This week and next, East-West Digital News reviews the most important developments on the Russian high-tech scene in 2015. Today’s article highlights the attitude of international players towards the Russian tech market.
In spite of the international tensions, sanctions and retaliation measures that followed the Ukrainian conflict, Russia’s tech markets kept some appeal in the eyes of a number of foreign players — even from western countries.
In April 2015 Cybernaut Investment, a major Chinese fund that invests in early- and growth-stage companies, agreed to finance a $200-million venture fund in association with Skolkovo, the international tech hub under completion on the outskirts of Moscow. The parties also agreed to build a large R&D business incubator to house Skolkovo resident companies operating in the fields of IT and robotics, space, energy-efficiency technologies, and new materials. Meanwhile, a robotics center will be created in China with the help of Skolkovo’s Robotics Center.

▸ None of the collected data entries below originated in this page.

(** C2.  A call of [queueBeforeEvent] is made in a well-formed host, and
    then anything happens in any order - timers run, events are delivered,
    further calls are made, other handles are invoked - except that the
    handle of this call is not invoked.  As long as neither trigger of the
    call has fired (its timer has not run and no event of its type has
    passed its element), the callback has not been called and both triggers
    are in place.  Once a trigger has fired, the functions of the call have
    called the callback exactly once, the timer is no longer active and the
    listener is no longer registered - so the trigger that fires first
    disarms the other, and nothing that happens later calls the callback
    again. *)
Theorem callback_runs_exactly_once (w0 : World) (e : Element) (ty : string)
  (cb : CallbackId) (tmo : option number) (tr : list Step) :
  let s := List.length (scopes w0) in
  let c := fst (queueBeforeEvent e ty cb tmo w0) in
  let w2 := steps tr (snd (queueBeforeEvent e ty cb tmo w0)) in
  wellFormed w0 = true ->
  existsb (isCancel c) tr = false ->
  if existsb (isTrigger c e ty) tr
  then callsOf s w2 = [(s, cb)] /\ runsOf s w2 = 1
       /\ pending c w2 = false /\ listening s w2 = false
  else callsOf s w2 = [] /\ runsOf s w2 = 0
       /\ pending c w2 = true /\ listening s w2 = true.
Proof.
  intros s c w2 Hwf Hnc.
  destruct (@queue_arms w0 e ty cb tmo Hwf) as (tm & Hours & Hh & Ha).
  fold c in Hours, Ha. fold s in Hh, Ha.
  assert (Hsteps : if existsb (isTrigger c e ty) tr
                   then Done s e ty cb tmo c w2
                   else Armed s e ty cb tmo c tm w2)
    by (eapply steps_armed; eassumption).
  destruct (existsb (isTrigger c e ty) tr).
  - destruct (done_reads Hsteps) as (Hc & Hp & Hl).
    unfold runsOf. rewrite Hc. auto.
  - destruct (armed_reads Hours Hsteps) as (Hc & Hp & Hl).
    unfold runsOf. rewrite Hc. auto.
Qed.

Lemma callback_runs_exactly_once_witness :
  wellFormed emptyWorld = true
  /\ existsb (isCancel (ClearTimeout 1))
       [EventFires 7 "keydown"; TimerFires Timeout 1; EventFires 7 "keydown"]
     = false
  /\ (let w2 :=
        steps [EventFires 7 "keydown"; TimerFires Timeout 1;
               EventFires 7 "keydown"]
          (snd (queueBeforeEvent 7 "keydown" 42 (Some (Finite 100))
                  emptyWorld)) in
      callsOf 0 w2 = [(0, 42)] /\ runsOf 0 w2 = 1
      /\ pending (ClearTimeout 1) w2 = false /\ listening 0 w2 = false).
Proof.
  split; [reflexivity|]. split; [reflexivity|].
  exact (callback_runs_exactly_once emptyWorld 7 "keydown" 42
           (Some (Finite 100))
           [EventFires 7 "keydown"; TimerFires Timeout 1;
            EventFires 7 "keydown"] eq_refl eq_refl).
Defined.

(** The cases of the description: with a 100 ms timeout, an event at 10 ms
    runs the callback once and the timer never fires; without an event the
    timer runs it once, and a later event does not. *)
Example keydown_before_timeout :
  let w1 := snd (queueBeforeEvent 7 "keydown" 42 (Some (Finite 100)) emptyWorld) in
  calls (steps [EventFires 7 "keydown"; TimerFires Timeout 1] w1) = [(0, 42)]
  /\ calls (steps [TimerFires Timeout 1; EventFires 7 "keydown"] w1) = [(0, 42)]
  /\ calls (steps [EventFires 8 "keydown"; EventFires 7 "keyup"] w1) = [].
Proof. repeat split; reflexivity. Qed.

(** *** Which timer *)

Lemma falsy_number (ms : number) :
  numberToBoolean ms = false
  <-> ms = NaN \/ exists q : Q, ms = Finite q /\ Qeq q 0.
Proof.
  destruct ms as [|neg|q]; cbn.
  - split; auto.
  - split; [discriminate|]. intros [H | (q & H & _)]; discriminate.
  - rewrite negb_false_iff, Z.eqb_eq. unfold Qeq. cbn. split.
    + intros Hq. right. exists q. split; [reflexivity | lia].
    + intros [H | (q' & H & Hq)]; [discriminate|].
      injection H as <-. lia.
Qed.

(** C3, as stated, fails: a timeout of [0] is given, and the timer trigger
    is an animation frame request, not a [setTimeout] timer. *)
Lemma zero_timeout_requests_animation_frame :
  ~ usesDelayTimer (Finite 0) emptyWorld
      (queueBeforeEvent 7 "keydown" 42 (Some (Finite 0)) emptyWorld)
  /\ usesAnimationFrame emptyWorld
       (queueBeforeEvent 7 "keydown" 42 (Some (Finite 0)) emptyWorld).
Proof.
  split.
  - intros (id & Hc & _). discriminate Hc.
  - exists 1. split; reflexivity.
Qed.
(** The loop of [_receive_file]: read up to 65536 bytes at a time and
    keep what was read, until a read returns nothing.  No timeout is ever
    set on the socket, so the [socket.timeout] branch is not taken.  The
    first argument bounds the number of reads. *)
Fixpoint receive_loop (reads : nat) (chunks : list bytes) : M (list bytes) :=
  match reads with
  | O => ret chunks
  | S reads' =>
      data <~ recv (Z.to_nat 65536) ;;
      match data with
      | [] => ret chunks
      | _ => receive_loop reads' (chunks ++ [data])
      end
  end.

Definition _receive_file (self : t) (output_path : string) : M bool :=
  fun w =>
    try_except
      (chunks <~ receive_loop (S (pending_size (inbox w))) [] ;;
       match chunks with
       | [] => ret false
       | _ =>
           let file_data := List.concat chunks in
           write_file output_path file_data ;;;
           ret true
       end)
      (fun _ => ret false)
      w.

(** [download_file]; [connected] is the value of [self.connected]. *)
Definition download_file (self : t) (connected : bool) (remote_filename : string)
    (local_path : option string) : M bool :=
  if negb connected then ret false
  else
    let local_path :=
      match local_path with
      | None => remote_filename
      | Some path => path
      end in
    try_except
      (request <~ lift (_create_file_request remote_filename) ;;
       sendall request ;;;
       _receive_file self local_path)
      (fun _ => ret false).

End FileShareClient.

(** ** A stand-in runtime for evaluation on concrete inputs

    The codec prefixes one byte and removes it again, which satisfies
    [zlib_lawful]; like [zlib], it rejects the empty buffer.  The digest
    is a placeholder: no function below inspects its value. *)
Module Sample.

Definition compress (data : bytes) (level : Z) : bytes := x78 :: data.

Definition decompress (b : bytes) : option bytes :=
  match b with
  | x78 :: d => Some d
  | _ => None
  end.

Definition runtime : Runtime :=
  {| zlib_compress := compress;
     zlib_decompress := decompress;
     zlib_error_text := fun _ => "Error -3 while decompressing data: incorrect header check"%string;
     unicode_error_text := fun _ => "'utf-8' codec can't decode byte: invalid start byte"%string;
     sha256_hexdigest := fun b => str_of_int (le_value b) |}.

(** A storage directory holding the single file [notes.txt]. *)
Definition notes : bytes := list_byte_of_string "hello".

Definition storage (p : string) : option node :=
  if String.eqb p "./shared_files/notes.txt" then Some (File notes)
  else if String.eqb p "./shared_files" then Some Dir
  else if String.eqb p "./shared_files/" then Some Dir
  else if String.eqb p "./shared_files/.." then Some Dir
  else None.

(** What [open(p, 'wb')] raises in the directory the programs run in:
    there is no directory [nodir], and a directory cannot be opened for
    writing. *)
Definition open_errors (p : string) : option exn :=
  if String.eqb p "nodir/notes.txt"
  then Some (OSError "[Errno 2] No such file or directory: 'nodir/notes.txt'")
  else if String.eqb p "."
  then Some (OSError "[Errno 21] Is a directory: '.'")
  else if String.eqb p "./shared_files"
  then Some (OSError "[Errno 21] Is a directory: './shared_files'")
  else None.

(** A FileRequest in the layout the server reads: the tag, the length
    of the name in [data[1:5]], the name from [data[5]] on. *)
Definition request (name : string) : bytes :=
  x02 :: le_bytes 4 (len (encode_utf8 name)) ++ encode_utf8 name.

(** The content of a file a client uploads. *)
Definition lesson : bytes := list_byte_of_string "lesson".

(** A freshly accepted connection on which [data] has arrived. *)
Definition accepted (data : bytes) : world :=
  {| stat := storage; open_error := open_errors;
     inbox := [data]; outbox := []; closed := false;
     active_connections := [] |}.

Definition server : FileShareServer.t := FileShareServer.init "./shared_files".

Definition client : FileShareClient.t := FileShareClient.init ChunkSize.MEDIUM.

(** What the client puts on the wire when it uploads [lesson], and the
    server's run on a connection on which exactly that has arrived. *)
Definition upload_sent : list bytes :=
  outbox (snd (FileShareClient._send_file runtime client "lesson.txt" lesson
                 (accepted []))).

Definition upload_run : result unit * world :=
  FileShareServer._handle_client runtime server 1 (accepted (List.concat upload_sent)).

Cybernaut also committed itself to inject $70 million in a satellite project led by Dauria Aerospace, a Russian space technology company, with a joint venture set to be created in Hong Kong. The project aims to monitor life in some of the largest cities in the world, primarily those located on a new Silk Road. Inked in October 2015, the agreement came as part of the Urban Observer project to conduct daily imaging of the world’s 100 largest cities.

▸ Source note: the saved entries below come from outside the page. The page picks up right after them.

(** * Sudoku engine: board, backtracking solver and puzzle generator

    A shallow embedding of [src/board.py], [src/solver.py] and
    [src/generator.py].  Cell values are Python integers ([Z]); row and
    column indices are natural numbers.  A board object is a record of two
    lists of lists, exactly as [Board.__init__] builds it.  Methods that
    mutate the board take the board and return the updated board
    (explicit state passing); the recursive searches carry a fuel argument
    that bounds the recursion depth. *)

From stdpp Require Import base option list strings gmap.
From Stdlib Require Import ZArith Lia.

(** ** Board ([src/board.py]) *)

Module Board.

Definition SIZE : nat := 9.
Definition BOX_SIZE : nat := 3.

(** [range(a, b)] for naturals. *)
Definition range (a b : nat) : list nat := seq a (b - a).

Record t := mk { grid : list (list Z); given : list (list bool) }.

(** [Board()] *)
Definition new : t :=
  mk (replicate SIZE (replicate SIZE 0%Z))
     (replicate SIZE (replicate SIZE false)).

(** A board has the shape [Board()] gives it: nine rows of nine cells in
    both arrays.  On such a board no index in [0..8] is out of range; the
    accessors below return a default where Python would raise IndexError,
    which never happens on a well-formed board. *)
Definition wf (b : t) : Prop :=
  length (grid b) = SIZE ∧ Forall (λ row, length row = SIZE) (grid b) ∧
  length (given b) = SIZE ∧ Forall (λ row, length row = SIZE) (given b).

(** [self.grid[row][col]] *)
Definition peek (b : t) (row col : nat) : Z :=
  match grid b !! row with
  | Some cells => match cells !! col with Some v => v | None => 0%Z end
  | None => 0%Z
  end.

(** [self.grid[row][col] = value] *)
Definition poke (b : t) (row col : nat) (value : Z) : t :=
  match grid b !! row with
  | Some cells => mk (<[row := <[col := value]> cells]> (grid b)) (given b)
  | None => b
  end.

Definition get (b : t) (row col : nat) : Z := peek b row col.

Definition is_given (b : t) (row col : nat) : bool :=
  match given b !! row with
  | Some flags => match flags !! col with Some f => f | None => false end
  | None => false
  end.

(** [set] returns the success flag and the board after the call. *)
Definition set (b : t) (row col : nat) (value : Z) : bool * t :=
  if is_given b row col then (false, b)
  else (true, poke b row col value).

Definition mark_given (b : t) (row col : nat) : t :=
  match given b !! row with
  | Some flags => mk (grid b) (<[row := <[col := true]> flags]> (given b))
  | None => b
  end.

Definition cell_eqb (p q : nat * nat) : bool :=
  (p.1 =? q.1) && (p.2 =? q.2).

(** The three loops of [is_valid_move]; each returns False at the first
    clash, which is what [forallb] does. *)
Definition is_valid_move (b : t) (row col : nat) (num : Z) : bool :=
  forallb (λ c, negb (negb (c =? col) && (peek b row c =? num)%Z))
          (range 0 SIZE)
  && forallb (λ r, negb (negb (r =? row) && (peek b r col =? num)%Z))
             (range 0 SIZE)
  && (let box_row := (row / BOX_SIZE) * BOX_SIZE in
      let box_col := (col / BOX_SIZE) * BOX_SIZE in
      forallb (λ r,
        forallb (λ c,
          negb (negb (cell_eqb (r, c) (row, col)) && (peek b r c =? num)%Z))
          (range box_col (box_col + BOX_SIZE)))
        (range box_row (box_row + BOX_SIZE))).

(** [get_conflicts], as the list of clashing cells in the order the three
    loops add them. *)
Definition get_conflicts (b : t) (row col : nat) : list (nat * nat) :=
  let num := peek b row col in
  if (num =? 0)%Z then []
  else
    omap (λ c, if negb (c =? col) && (peek b row c =? num)%Z
               then Some (row, c) else None) (range 0 SIZE)
    ++ omap (λ r, if negb (r =? row) && (peek b r col =? num)%Z
                  then Some (r, col) else None) (range 0 SIZE)
    ++ (let box_row := (row / BOX_SIZE) * BOX_SIZE in
        let box_col := (col / BOX_SIZE) * BOX_SIZE in
        mjoin ((λ r,
          omap (λ c, if negb (cell_eqb (r, c) (row, col))
                        && (peek b r c =? num)%Z
                     then Some (r, c) else None)
               (range box_col (box_col + BOX_SIZE)))
          <$> range box_row (box_row + BOX_SIZE))).

(** All positions in row-major order:
    [[(r, c) for r in range(SIZE) for c in range(SIZE)]]. *)
Definition positions : list (nat * nat) :=
  mjoin ((λ r, (λ c, (r, c)) <$> range 0 SIZE) <$> range 0 SIZE).

Definition is_complete (b : t) : bool :=
  forallb (λ '(row, col),
    negb (peek b row col =? 0)%Z
    && is_valid_move b row col (peek b row col)) positions.

Definition is_filled (b : t) : bool :=
  forallb (λ '(row, col), negb (peek b row col =? 0)%Z) positions.

(** [copy.deepcopy] of both arrays: the copy is an equal value that shares
    nothing with the original. *)
Definition copy (b : t) : t := mk (grid b) (given b).

Definition clear (b : t) : t := new.

(** The serialized record: a dict that may or may not have each of the two
    keys, holding arrays of any shape and any integers. *)
Record record := mk_record {
  rec_grid : option (list (list Z));
  rec_given : option (list (list bool))
}.

Inductive error := KeyError (key : string).

Definition to_dict (b : t) : record :=
  mk_record (Some (grid b)) (Some (given b)).

(** [from_dict]: [data['grid']] and [data['given']] are stored as they
    are; a missing key raises KeyError. *)
Definition from_dict (data : record) : error + t :=
  match rec_grid data with
  | None => inl (KeyError "grid")
  | Some g =>
      match rec_given data with
      | None => inl (KeyError "given")
      | Some gv => inr (mk g gv)
      end
  end.

(** Every cell value is in the domain 0..9. *)
Definition in_domain (b : t) : Prop :=
  Forall (Forall (λ v, (0 ≤ v ≤ 9)%Z)) (grid b).

End Board.

(** ** The random source (Python's [random] module)

    The generator's random choices come from an explicit source: a state
    of type [R] that every call reads and advances.  The laws say what
    [random.shuffle] and [random.randint] guarantee: a shuffle is a
    permutation of its argument, and [randint(a, b)] lies in [a..b]. *)

Class Random (R : Type) := {
  shuffle : ∀ {A : Type}, list A → R → list A * R;
  randint : Z → Z → R → Z * R
}.

Class RandomLaws (R : Type) `{Random R} : Prop := {
  shuffle_perm : ∀ (A : Type) (l : list A) (s : R), (shuffle l s).1 ≡ₚ l;
  randint_range : ∀ (a b : Z) (s : R),
    (a ≤ b)%Z → (a ≤ (randint a b s).1 ≤ b)%Z
}.

(** ** Solver ([src/solver.py]) *)

Module Solver.

Import Board.

(** [_find_empty_cell]: the first zero cell in row-major order. *)
Definition _find_empty_cell (b : Board.t) : option (nat * nat) :=
  List.find (λ '(row, col), (peek b row col =? 0)%Z) positions.

(** [list(range(1, 10))] *)
Definition numbers : list Z := [1; 2; 3; 4; 5; 6; 7; 8; 9]%Z.

(** The [for num in numbers] loop of [solve], over the recursive call
    [rec]: the first candidate whose recursive call succeeds ends the
    loop; after a failed one the cell is reset to 0. *)
Fixpoint try_each (rec : Board.t → option (bool * Board.t))
    (row col : nat) (nums : list Z) (b : Board.t) : option (bool * Board.t) :=
  match nums with
  | [] => Some (false, b)
  | num :: rest =>
      if is_valid_move b row col num then
        match rec (poke b row col num) with
        | None => None
        | Some (true, b') => Some (true, b')
        | Some (false, b') => try_each rec row col rest (poke b' row col 0%Z)
        end
      else try_each rec row col rest b
  end.

(** [solve]: returns the flag and the board as the call leaves it;
    [None] means the fuel ran out. *)
Fixpoint solve_rec (fuel : nat) (b : Board.t) : option (bool * Board.t) :=
  match fuel with
  | O => None
  | S fuel' =>
      match _find_empty_cell b with
      | None => Some (true, b)
      | Some (row, col) => try_each (solve_rec fuel') row col numbers b
      end
  end.

(** The recursion is at most one level per empty cell, plus the last call
    on the full board. *)
Definition FUEL : nat := S (SIZE * SIZE).

Definition solve (b : Board.t) : option (bool * Board.t) := solve_rec FUEL b.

That same month, Rex Global Entertainment, a Hong Kong-based investment company, acquired a 64.9% stake in Russian smartphone manufacturer Yota Devices for $100 million. In addition, Rex committed itself to invest $50 million in Yota to develop the product line, including a new YotaPhone 3.

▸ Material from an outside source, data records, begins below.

Lemma reduction_over_empty_partition (m : method) (key arg : string) (se : nat)
    (d : DaskDataFrame) :
  (2 <= se)%nat ->
  NoDup (columns (_meta d)) -> key ∈ columns (_meta d) -> arg ∈ columns (_meta d) ->
  Forall (fun p => columns p = columns (_meta d)) (partitions d) ->
  Exists (fun p => rows p = []) (partitions d) ->
  visit_ArgMinMax m arg key None se (Dask d)
  = Raise (ValueError ("attempt to get " ++ method_name m ++ " of an empty sequence")).
Proof.
  intros Hse Hnd Hk Hv Hcols Hex. unfold visit_ArgMinMax, reduction. simpl.
  rewrite bool_decide_false by lia.
  rewrite (traverse_raises _ _
             (ValueError ("attempt to get " ++ method_name m ++ " of an empty sequence")));
    [reflexivity| |].
  - eapply Forall_impl; [exact Hcols|]. intros p Hc. simpl in Hc.
    destruct (chunk_defined_or_empty m key arg p) as [He Hn];
      try (rewrite Hc; assumption).
    destruct (rows p) as [|r rs] eqn:Hr; [right; apply He; reflexivity|].
    left. apply Hn. discriminate.
  - rewrite Exists_exists in *. destruct Hex as (p & Hin & Hr). exists p. split; [assumption|].
    rewrite Forall_forall in Hcols. pose proof (Hcols p Hin) as Hc.
    destruct (chunk_defined_or_empty m key arg p) as [He _];
      try (rewrite Hc; assumption).
    apply He. assumption.
Qed.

Even more impressive was the acquisition of Avito, Russia’s leading online classifieds, by Naspers. In October the South African group put no less than $1.2 billion to become the largest shareholder of the company with a 67.9% stake. The deal, which valued Avito at some $2.7 billion, came as one of the largest European VC-backed company exits ever.
Attracted by Russia’s 80 million Internet users (EWDN estimate as of late 2015 based on FOM data) several US and European tech companies developed activities in Russia, regardless of the economic crisis. Such established players as AT Internet, Bla-Bla-Car, eToro, Criteo and Uber – with the support of Sberbank – launched or continued their projects in the country.
In the meantime, Netflix prepared its market entry, which took place in January 2016.
Smaller players like Kameleoon, a French provider of A/B testing solution, Target2Sell, a Paris-based provider of recommendation engines, and Lituanian public transport app developer Trafi, invested resources to develop in what they considered to be a promising market.
UK logo startup Withoomph, US booking app Hotel Night and US interior design community Houzz localized their sites, while Vans and H&M launched online stores in Russia.
However Spotify, which had registered a subsidiary in Russia in 2014, cancelled plans to open an office and launch its video service in the country.
Western venture funds, which had shown growing interest in the Russian startup scene until 2013, practically ignored Russia in 2015. One of the rare exceptions, in February, was an investment by Siguler Guff and CapMan, two international private equity firms, in Russian educational test service provider Maximum Education.
In September, US accelerator and seed-stage fund 500 Startups appointed a senior executive to manage operations in Russia and other Eastern European countries, but no deal in Russia has been announced so far.